The review process itself can take months or even years. In the meantime, migrants can work and reside freely in the country, while accessing all public services. According to Conare, the National Agency for Refugees (the agency responsible for asylum applications), the number of requests from Venezuelans skyrocketed from 341 in 2015 to 2,230 last year.
Foreigners only qualify as refugees if they can prove that they have suffered some kind of persecution or violation of human rights in their home country, and Brazilian officials say most asylum requests from Venezuelans don't fulfill those requirements.
Last year, Conare granted refugee status to only five Venezuelans.

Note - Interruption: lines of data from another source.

(** C6.  Without a block the pattern is flat-expanded, the keys being
    visited in decreasing order, so that a key comes before every key that
    is a proper prefix of it; and
    [ReplaceKeywords("#authors-#author", ...)] is ["A and B-A"]. *)
Theorem expandAll_longer_key_first :
  (forall n s m, hasBlock (scan s) = false ->
     ReplaceKeywords n s m =
     Some (let '(out, expanded) :=
             foldl (expandStep m) (s, false) (expansionOrder m) in
           if negb expanded then "" else out)) /\
  (forall m, Sorted (flip String.le) (expansionOrder m)) /\
  (forall m k1 k2,
     is_Some (m !! k1) -> is_Some (m !! k2) -> k1 <> k2 ->
     HasPrefix k2 k1 = true ->
     exists l1 l2 l3, expansionOrder m = l1 ++ k2 :: l2 ++ k1 :: l3) /\
  (forall n, ReplaceKeywords n "#authors-#author" authorsMap = Some "A and B-A").
Proof.
  split; [|split; [|split]].
  - intros n s m Hflat. by apply ReplaceKeywords_flat.
  - intros m. apply Sorted_reverse, Sorted_merge_sort. apply _.
  - intros m k1 k2 H1%elem_of_sortedKeys H2%elem_of_sortedKeys Hne Hpre.
    destruct (sorted_before _ k1 k2 (sortedKeys_sorted m) H1 H2 Hne
                (prefix_le _ _ Hpre)) as (l1 & l2 & l3 & Hl).
    exists (reverse l3), (reverse l2), (reverse l1).
    unfold expansionOrder. rewrite Hl.
    rewrite reverse_app, reverse_cons, reverse_app, reverse_cons.
    by rewrite <- !app_assoc.
  - intros n. apply (ReplaceKeywords_mono 0); [by vm_compute|lia].
Qed.
(** * Stock forecasting dashboard: a shallow embedding of [stock_forecasting.py]

    The program fetches a price table from a data provider (yfinance),
    cleans it with pandas, fits a Prophet model and renders one of two
    Plotly figures from a Dash callback.  The three libraries are outside the
    repository: their numeric and network behaviour is taken as an interface
    (type classes below), their documented structural behaviour (column
    selection, row dropping, the calendar of future dates) is written out. *)

From Stdlib Require Import ZArith List String Ascii Bool Lia.
From Stdlib Require Import Sorting.Sorted DecimalString.
Import ListNotations.

Set Implicit Arguments.

(* ------------------------------------------------------------------ *)
(** ** Exceptions *)

(** The Python exceptions the program can meet inside its [try] blocks. *)
Inductive exn : Type :=
| KeyError (key : string)
| ValueError (msg : string)
| TypeError (msg : string)
| OutOfBoundsDatetime (msg : string)
| ProviderError (msg : string).

Inductive result (A : Type) : Type :=
| Ok (a : A)
| Raise (e : exn).

Arguments Ok {A} a.
Arguments Raise {A} e.

Definition bind {A B : Type} (m : result A) (k : A -> result B) : result B :=
  match m with
  | Ok a => k a
  | Raise e => Raise e
  end.

Declare Scope py_scope.
Delimit Scope py_scope with py.
Notation "x <- m ;; k" := (bind m (fun x => k))
  (at level 61, m at next level, right associativity) : py_scope.
Open Scope py_scope.

(** [try: ... except Exception: return None] *)
Definition except_none {A : Type} (m : result (option A)) : option A :=
  match m with
  | Ok r => r
  | Raise _ => None
  end.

To circumvent this obstacle, Brazilian's National Council for Immigration (CNIg) recently allowed anyone to enter the country by land to request “temporary residence,” if they are from countries with which Brazil doesn't have bilateral free-residency agreements — which includes Venezuela. To take advantage of this program, however, individuals must pay the steep price of R$400 (U$S127) per head.
Migrants without such means can also hope that Brazil's National Congress will pass a new bill on migration that's now under consideration. The legislation would expand the provision of humanitarian visas (currently only granted to Syrians and Haitians) to include Venezuelans.
Meanwhile, Brazil's local authorities are doing what they can to address the needs of their communities and their newest arrivals. During the public hearing near Boa Vista, several officials admitted their mistakes in trying to provide assistance to migrants, and promised to do better in the future.
“Our expectation now is that a joint effort really happens and that public entities really respond to civil society,” Ana Carolina Bragança, a prosecutor in Roraima, who also helped organize the public audience, told Migramundo.